In the first half of the twentieth century, Lucy Sprague Mitchell started what she called the "here and now" movement. Stories didn't need fairies or magic to be exciting, she postulated. What children needed was to see their own lives reflected in picture books. They needed to see and recognize a comb and a brush and a bowl full of mush, and they needed their inner lives legitimized and celebrated.
Enter Ruth Krauss, author of books including A Hole is to Dig and The Carrot Seed, and to my mind currently one of the most under-appreciated children's authors of her century. Her characters make simple, genuine observations about the world around them, the kind that are amusingly childlike without being gimmicky. And sometimes, they take flights of fancy, but those flights take off directly from Childhood Experience Airport.

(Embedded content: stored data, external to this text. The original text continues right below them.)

(* ===== verification/Init.v ===== *)
(** * Start of the kernel: [kernel/init.c], [main] of [kernel/main.c] *)
From S2P Require Import Prelude Machine Global Str Stdio Bitmap KList Paging Kernel Thread Timer.
From S2P Require Import Sync Ioqueue Console Threads Memory Arena Interrupt Tss Syscall Spawn Printk.
From S2P Require Import Boot Ide Inode Fs.

Section init.
Context (hw : bus) (ln : ide_link) (im : image) (fr : frame_addrs).
Context (rounds lkfuel ffuel sfuel hfuel lfuel depth : nat) (k_block_descs : Z).
Context (v_cur_part fr_sb fr_default : Z).

(** [init_all] up to its [intr_enable()]. *)
Definition init_core : K unit :=
  on_mach (idt_init im);;
  on_mach (timer_init im);;
  mem_init k_block_descs;;
  thread_init im lkfuel sfuel;;
  console_init;;
  keyboard_init im;;
  tss_init im;;
  on_mach (syscall_init im).

Definition init_all : K unit :=
  init_core;;
  on_mach intr_enable;;
  irq_window;;
  ide_init hw ln im fr lkfuel ffuel sfuel hfuel lfuel k_block_descs depth;;
  filesys_init hw ln im fr rounds lkfuel ffuel sfuel hfuel lfuel k_block_descs v_cur_part fr_sb fr_default.

(** [main], up to its [while(1);]. *)
Definition main : K unit :=
  on_mach (put_line "I am kernel");;
  init_all;;
  on_mach intr_enable;;
  irq_window;;
  printk_args im fr lkfuel ffuel sfuel (line "test") [].
End init.
(* ===== verification/Programs.v ===== *)
(** * The test threads and programs of [kernel/main.c]

    Two kernel threads and two user programs that allocate three blocks, say
    where, wait, and free them.  Each is modelled up to its [while(1);].  The
    addresses of [printf]'s buffer and argument area on a program's stack are
    the fields of [frame_addrs]. *)
From S2P Require Import Prelude Machine Global Str Stdio Bitmap KList Paging Kernel Thread Timer.
From S2P Require Import Sync Console Memory Arena Interrupt Syscall Printk Ide.

(** [int cpu_delay = 100000; while (cpu_delay-- > 0);]: an interrupt may come
    in every round. *)
Fixpoint delay_loop (cpu_delay : nat) : K unit :=
  irq_window;; match cpu_delay with O => mret tt | S cpu_delay => delay_loop cpu_delay end.
Definition cpu_delay : nat := Z.to_nat 100000.

Section programs.
Context (im : image) (fr : frame_addrs).
Context (lkfuel ffuel sfuel hfuel lfuel : nat) (k_block_descs eax0 : Z).

Definition console_put_lit (s : string) : K unit :=
  console_put_str lkfuel sfuel (lit im s).

(** ** Kernel threads *)

Definition k_alloc (size : Z) : K Z := sys_malloc k_block_descs lkfuel hfuel lfuel size.
Definition k_release (addr : Z) : K unit := sys_free lkfuel hfuel lfuel addr.

(** The body the two threads share but for the line they print. *)
Definition k_thread_body (message : string) : K unit :=
  addr1 ← k_alloc 256;
  addr2 ← k_alloc 255;
  addr3 ← k_alloc 254;
  console_put_lit message;;
  console_put_int lkfuel addr1;;
  console_put_char lkfuel 44;;
  console_put_int lkfuel addr2;;
  console_put_char lkfuel 44;;
  console_put_int lkfuel addr3;;
  console_put_char lkfuel 10;;
  delay_loop cpu_delay;;
  k_release addr1;;
  k_release addr2;;
  k_release addr3.

Definition k_thread_a (arg : Z) : K unit := k_thread_body " thread_a malloc addr:0x".
Definition k_thread_b (arg : Z) : K unit := k_thread_body " thread_b malloc addr:0x".

(** ** User programs *)

Definition u_alloc (size : Z) : K Z := malloc im k_block_descs lkfuel hfuel lfuel sfuel eax0 size.
Definition u_release (ptr : Z) : K unit := free im k_block_descs lkfuel hfuel lfuel sfuel eax0 ptr.

Definition printf_args (format : string) (args : list Z) : K Z :=
  on_mach (push_args (fr_args fr) (lit im format :: args));;
  printf im k_block_descs lkfuel hfuel lfuel ffuel sfuel eax0 (fr_printk fr) (lit im format)
    (fr_args fr).

Definition u_prog_body (format : string) : K unit :=
  addr1 ← u_alloc 256;
  addr2 ← u_alloc 255;
  addr3 ← u_alloc 254;
  printf_args (line format) [addr1; addr2; addr3];;
  delay_loop cpu_delay;;
  u_release addr1;;
  u_release addr2;;
  u_release addr3.

Definition u_prog_a : K unit := u_prog_body " prog_a malloc addr:0x%x,0x%x,0x%x".
Definition u_prog_b : K unit := u_prog_body " prog_b malloc addr:0x%x,0x%x,0x%x".
End programs.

Such is the case with A Very Special House, her 1953 collaboration with one Maurice Sendak, which is pitifully unavailable nowadays. It begins thus:
"I know a house--it's not a squirrel house--it's not a donkey house--it's
not a house you'd see--and it's not in any street and it's not in any
road- oh it's just a house for me Me ME."
The rapid-fire rhyming lines jumble together, rather as they do above, as the narrator gets more and more excited about the house where he and perhaps his animal friends can "ooie ooie ooie." Sendak's Caldecott Honor-winning illustrations, sketchy with occasional spots of color, make it pretty clear that this is an imagined place, and Krauss finally expresses that idea with perfect childlike linguistic playfulness: "oh it's right in the middle--oh it's ret in the meedle--oh it's root in the moodle of my head head head."
And I hope you discover it yourself self self--put it right in the middle of your shelf shelf shelf. (Which would make alphabetical sense.)